[Start of section]

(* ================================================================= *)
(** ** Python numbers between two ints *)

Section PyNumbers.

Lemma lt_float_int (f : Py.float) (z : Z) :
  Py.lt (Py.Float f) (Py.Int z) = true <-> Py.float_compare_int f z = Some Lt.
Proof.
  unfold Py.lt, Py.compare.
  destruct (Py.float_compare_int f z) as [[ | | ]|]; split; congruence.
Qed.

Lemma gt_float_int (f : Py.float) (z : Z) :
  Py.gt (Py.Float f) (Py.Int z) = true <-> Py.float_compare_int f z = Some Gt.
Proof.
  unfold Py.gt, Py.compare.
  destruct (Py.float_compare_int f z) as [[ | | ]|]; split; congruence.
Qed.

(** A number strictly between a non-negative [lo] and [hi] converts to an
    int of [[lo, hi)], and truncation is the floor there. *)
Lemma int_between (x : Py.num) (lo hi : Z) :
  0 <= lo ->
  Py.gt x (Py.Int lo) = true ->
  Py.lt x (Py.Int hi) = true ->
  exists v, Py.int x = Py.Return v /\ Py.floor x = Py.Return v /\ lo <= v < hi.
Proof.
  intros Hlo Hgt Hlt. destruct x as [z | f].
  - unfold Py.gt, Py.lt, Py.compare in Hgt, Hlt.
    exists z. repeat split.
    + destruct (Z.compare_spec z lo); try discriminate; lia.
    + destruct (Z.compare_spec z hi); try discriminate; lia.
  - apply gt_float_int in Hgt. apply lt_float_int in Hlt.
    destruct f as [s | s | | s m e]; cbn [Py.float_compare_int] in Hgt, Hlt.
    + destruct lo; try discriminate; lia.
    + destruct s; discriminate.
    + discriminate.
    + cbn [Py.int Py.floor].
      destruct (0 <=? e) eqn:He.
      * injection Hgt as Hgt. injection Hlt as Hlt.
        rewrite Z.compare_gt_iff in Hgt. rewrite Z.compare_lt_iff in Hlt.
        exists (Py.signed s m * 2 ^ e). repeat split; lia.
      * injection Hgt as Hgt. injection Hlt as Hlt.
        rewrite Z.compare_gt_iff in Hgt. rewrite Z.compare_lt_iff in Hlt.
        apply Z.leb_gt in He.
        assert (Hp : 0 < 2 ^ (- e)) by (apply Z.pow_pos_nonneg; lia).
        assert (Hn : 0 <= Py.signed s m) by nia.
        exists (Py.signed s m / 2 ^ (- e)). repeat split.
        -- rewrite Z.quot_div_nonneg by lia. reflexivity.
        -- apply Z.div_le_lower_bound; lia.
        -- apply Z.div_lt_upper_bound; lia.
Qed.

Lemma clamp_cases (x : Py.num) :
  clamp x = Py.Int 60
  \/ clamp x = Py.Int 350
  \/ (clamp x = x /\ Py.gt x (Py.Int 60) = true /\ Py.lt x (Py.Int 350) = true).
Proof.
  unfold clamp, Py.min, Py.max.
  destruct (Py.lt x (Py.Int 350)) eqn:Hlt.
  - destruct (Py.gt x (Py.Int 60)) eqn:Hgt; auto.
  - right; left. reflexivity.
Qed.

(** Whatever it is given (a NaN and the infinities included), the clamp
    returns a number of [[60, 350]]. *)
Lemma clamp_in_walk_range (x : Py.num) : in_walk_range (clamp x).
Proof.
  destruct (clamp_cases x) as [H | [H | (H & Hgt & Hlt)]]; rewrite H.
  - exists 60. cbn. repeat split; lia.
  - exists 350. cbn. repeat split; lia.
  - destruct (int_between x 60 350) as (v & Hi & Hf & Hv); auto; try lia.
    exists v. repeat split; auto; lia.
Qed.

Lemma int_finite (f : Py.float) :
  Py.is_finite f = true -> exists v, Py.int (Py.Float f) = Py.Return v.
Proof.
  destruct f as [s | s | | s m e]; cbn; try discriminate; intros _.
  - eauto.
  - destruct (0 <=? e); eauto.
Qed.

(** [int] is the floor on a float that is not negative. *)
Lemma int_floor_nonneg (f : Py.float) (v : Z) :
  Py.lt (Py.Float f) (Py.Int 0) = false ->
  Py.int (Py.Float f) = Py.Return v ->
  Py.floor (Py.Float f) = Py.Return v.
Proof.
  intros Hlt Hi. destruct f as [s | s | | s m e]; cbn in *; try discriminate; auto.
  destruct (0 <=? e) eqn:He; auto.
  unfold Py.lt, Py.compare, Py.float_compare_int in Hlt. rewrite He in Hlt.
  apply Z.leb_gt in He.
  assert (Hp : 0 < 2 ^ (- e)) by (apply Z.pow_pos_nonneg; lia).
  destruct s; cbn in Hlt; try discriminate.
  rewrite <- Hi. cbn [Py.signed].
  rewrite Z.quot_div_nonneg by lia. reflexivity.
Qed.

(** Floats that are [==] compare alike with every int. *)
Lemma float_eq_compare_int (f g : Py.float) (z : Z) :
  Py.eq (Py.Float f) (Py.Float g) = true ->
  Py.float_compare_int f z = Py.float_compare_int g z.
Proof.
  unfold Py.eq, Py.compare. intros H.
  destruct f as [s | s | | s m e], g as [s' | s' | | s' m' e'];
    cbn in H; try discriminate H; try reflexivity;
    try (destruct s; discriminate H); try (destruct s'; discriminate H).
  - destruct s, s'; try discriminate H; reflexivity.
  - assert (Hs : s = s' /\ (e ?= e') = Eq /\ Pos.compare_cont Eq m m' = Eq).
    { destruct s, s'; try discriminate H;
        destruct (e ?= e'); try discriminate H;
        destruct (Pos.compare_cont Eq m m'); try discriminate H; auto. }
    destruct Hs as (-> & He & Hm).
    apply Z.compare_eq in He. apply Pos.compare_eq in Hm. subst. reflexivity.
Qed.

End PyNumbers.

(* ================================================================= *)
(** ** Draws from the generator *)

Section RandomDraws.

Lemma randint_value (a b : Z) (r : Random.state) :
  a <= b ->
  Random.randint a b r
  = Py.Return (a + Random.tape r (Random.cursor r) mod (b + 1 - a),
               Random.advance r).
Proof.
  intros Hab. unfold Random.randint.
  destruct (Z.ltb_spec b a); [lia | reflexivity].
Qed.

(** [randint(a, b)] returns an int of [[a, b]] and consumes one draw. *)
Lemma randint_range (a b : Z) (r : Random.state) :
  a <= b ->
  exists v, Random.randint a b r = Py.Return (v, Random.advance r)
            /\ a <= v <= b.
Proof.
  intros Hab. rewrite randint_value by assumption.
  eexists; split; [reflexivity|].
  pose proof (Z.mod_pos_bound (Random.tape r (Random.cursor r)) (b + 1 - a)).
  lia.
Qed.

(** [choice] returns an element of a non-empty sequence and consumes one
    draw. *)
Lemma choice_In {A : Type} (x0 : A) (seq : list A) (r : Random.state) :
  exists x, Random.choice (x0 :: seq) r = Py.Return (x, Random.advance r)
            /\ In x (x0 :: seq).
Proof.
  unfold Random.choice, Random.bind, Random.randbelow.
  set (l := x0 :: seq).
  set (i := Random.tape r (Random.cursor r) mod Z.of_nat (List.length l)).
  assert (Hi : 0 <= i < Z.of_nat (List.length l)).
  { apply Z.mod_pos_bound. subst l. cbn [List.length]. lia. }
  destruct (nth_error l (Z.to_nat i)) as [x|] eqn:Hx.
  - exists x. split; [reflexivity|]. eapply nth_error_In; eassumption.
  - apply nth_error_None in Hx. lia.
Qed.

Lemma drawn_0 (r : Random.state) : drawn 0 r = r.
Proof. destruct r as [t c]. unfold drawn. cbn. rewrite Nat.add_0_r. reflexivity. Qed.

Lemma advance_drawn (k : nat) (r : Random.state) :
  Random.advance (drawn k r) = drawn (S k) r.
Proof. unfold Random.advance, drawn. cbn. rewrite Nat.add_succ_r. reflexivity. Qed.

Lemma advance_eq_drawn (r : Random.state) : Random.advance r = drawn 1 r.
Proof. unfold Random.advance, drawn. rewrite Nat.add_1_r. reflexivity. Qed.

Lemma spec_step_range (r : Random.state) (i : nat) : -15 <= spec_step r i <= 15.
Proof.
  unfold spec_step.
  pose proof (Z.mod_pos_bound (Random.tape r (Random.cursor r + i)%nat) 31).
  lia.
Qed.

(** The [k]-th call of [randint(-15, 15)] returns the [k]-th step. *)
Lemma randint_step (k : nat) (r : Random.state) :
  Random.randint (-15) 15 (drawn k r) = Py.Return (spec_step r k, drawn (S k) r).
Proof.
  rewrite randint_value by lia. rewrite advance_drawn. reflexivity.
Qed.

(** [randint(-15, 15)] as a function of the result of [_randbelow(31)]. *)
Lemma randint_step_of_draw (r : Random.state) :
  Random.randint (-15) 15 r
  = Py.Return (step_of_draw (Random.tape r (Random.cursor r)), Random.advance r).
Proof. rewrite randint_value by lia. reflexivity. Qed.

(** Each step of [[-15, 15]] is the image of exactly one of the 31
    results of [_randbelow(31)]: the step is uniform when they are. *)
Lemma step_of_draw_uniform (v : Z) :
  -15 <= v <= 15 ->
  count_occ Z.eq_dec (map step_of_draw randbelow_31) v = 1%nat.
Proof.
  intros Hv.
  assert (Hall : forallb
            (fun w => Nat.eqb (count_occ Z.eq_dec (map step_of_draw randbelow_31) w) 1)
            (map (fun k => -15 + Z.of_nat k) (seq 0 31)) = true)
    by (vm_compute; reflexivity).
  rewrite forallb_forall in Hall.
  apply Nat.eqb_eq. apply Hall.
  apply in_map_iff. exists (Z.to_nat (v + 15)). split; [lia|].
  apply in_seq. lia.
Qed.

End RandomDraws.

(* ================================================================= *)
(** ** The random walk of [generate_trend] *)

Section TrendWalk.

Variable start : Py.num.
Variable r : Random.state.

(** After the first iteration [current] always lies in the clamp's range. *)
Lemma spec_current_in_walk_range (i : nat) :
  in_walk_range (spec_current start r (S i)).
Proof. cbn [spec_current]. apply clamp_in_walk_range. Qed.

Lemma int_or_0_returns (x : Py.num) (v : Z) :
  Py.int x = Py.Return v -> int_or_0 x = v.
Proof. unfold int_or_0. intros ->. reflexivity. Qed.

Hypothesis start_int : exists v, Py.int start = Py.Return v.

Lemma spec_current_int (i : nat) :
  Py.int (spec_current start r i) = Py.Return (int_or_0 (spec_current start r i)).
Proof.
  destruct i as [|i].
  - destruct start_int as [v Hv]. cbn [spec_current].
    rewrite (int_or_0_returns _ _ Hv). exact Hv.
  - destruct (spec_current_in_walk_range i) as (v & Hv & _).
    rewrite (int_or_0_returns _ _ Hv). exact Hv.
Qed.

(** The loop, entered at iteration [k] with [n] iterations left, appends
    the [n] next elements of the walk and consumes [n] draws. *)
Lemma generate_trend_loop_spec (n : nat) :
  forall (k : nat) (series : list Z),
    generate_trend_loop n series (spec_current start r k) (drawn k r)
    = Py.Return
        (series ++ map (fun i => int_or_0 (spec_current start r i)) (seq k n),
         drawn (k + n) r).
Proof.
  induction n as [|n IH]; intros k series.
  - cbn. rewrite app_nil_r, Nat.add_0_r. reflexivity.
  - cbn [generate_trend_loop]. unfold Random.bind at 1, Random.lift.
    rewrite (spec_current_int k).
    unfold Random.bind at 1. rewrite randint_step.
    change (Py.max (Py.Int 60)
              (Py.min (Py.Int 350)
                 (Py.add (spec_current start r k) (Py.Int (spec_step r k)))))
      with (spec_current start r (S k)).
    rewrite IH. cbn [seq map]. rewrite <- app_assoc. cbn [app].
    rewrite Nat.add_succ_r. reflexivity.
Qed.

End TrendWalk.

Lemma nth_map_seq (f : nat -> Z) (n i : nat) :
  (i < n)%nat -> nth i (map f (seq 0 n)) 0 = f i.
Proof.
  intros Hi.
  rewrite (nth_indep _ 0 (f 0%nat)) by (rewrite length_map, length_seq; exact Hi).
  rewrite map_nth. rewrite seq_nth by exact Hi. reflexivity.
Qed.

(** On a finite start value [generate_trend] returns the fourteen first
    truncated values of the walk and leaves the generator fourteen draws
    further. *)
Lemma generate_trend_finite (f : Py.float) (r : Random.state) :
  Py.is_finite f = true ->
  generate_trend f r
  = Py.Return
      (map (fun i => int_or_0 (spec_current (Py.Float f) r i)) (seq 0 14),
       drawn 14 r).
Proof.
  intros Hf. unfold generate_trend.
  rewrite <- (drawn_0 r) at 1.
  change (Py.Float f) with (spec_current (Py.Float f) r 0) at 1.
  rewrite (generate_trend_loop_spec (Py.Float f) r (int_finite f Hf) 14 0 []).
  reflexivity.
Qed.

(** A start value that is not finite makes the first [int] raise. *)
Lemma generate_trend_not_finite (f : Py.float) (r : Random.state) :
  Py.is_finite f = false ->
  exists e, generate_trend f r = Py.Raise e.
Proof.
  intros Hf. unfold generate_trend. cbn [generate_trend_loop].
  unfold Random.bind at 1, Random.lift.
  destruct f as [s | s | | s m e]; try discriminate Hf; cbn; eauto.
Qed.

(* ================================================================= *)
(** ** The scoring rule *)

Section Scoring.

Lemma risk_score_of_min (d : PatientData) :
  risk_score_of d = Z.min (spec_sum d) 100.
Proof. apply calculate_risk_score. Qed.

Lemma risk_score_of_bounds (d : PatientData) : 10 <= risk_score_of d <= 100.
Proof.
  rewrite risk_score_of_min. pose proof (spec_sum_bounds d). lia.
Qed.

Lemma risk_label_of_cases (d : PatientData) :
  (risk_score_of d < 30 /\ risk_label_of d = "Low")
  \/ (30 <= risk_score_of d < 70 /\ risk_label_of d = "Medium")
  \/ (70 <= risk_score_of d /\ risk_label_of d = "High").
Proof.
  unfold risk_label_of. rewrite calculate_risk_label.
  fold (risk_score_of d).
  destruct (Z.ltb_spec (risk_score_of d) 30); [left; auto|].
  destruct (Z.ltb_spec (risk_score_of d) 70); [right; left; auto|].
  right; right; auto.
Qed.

[End of section]

> _Exercise objective_:
Beginning of the records through the line with "Lemma int_between (x": return that span exactly and stop there.

> _Finished exercise_:
(* ================================================================= *)
(** ** Python numbers between two ints *)

Section PyNumbers.

Lemma lt_float_int (f : Py.float) (z : Z) :
  Py.lt (Py.Float f) (Py.Int z) = true <-> Py.float_compare_int f z = Some Lt.
Proof.
  unfold Py.lt, Py.compare.
  destruct (Py.float_compare_int f z) as [[ | | ]|]; split; congruence.
Qed.

Lemma gt_float_int (f : Py.float) (z : Z) :
  Py.gt (Py.Float f) (Py.Int z) = true <-> Py.float_compare_int f z = Some Gt.
Proof.
  unfold Py.gt, Py.compare.
  destruct (Py.float_compare_int f z) as [[ | | ]|]; split; congruence.
Qed.

(** A number strictly between a non-negative [lo] and [hi] converts to an
    int of [[lo, hi)], and truncation is the floor there. *)
Lemma int_between (x : Py.num) (lo hi : Z) :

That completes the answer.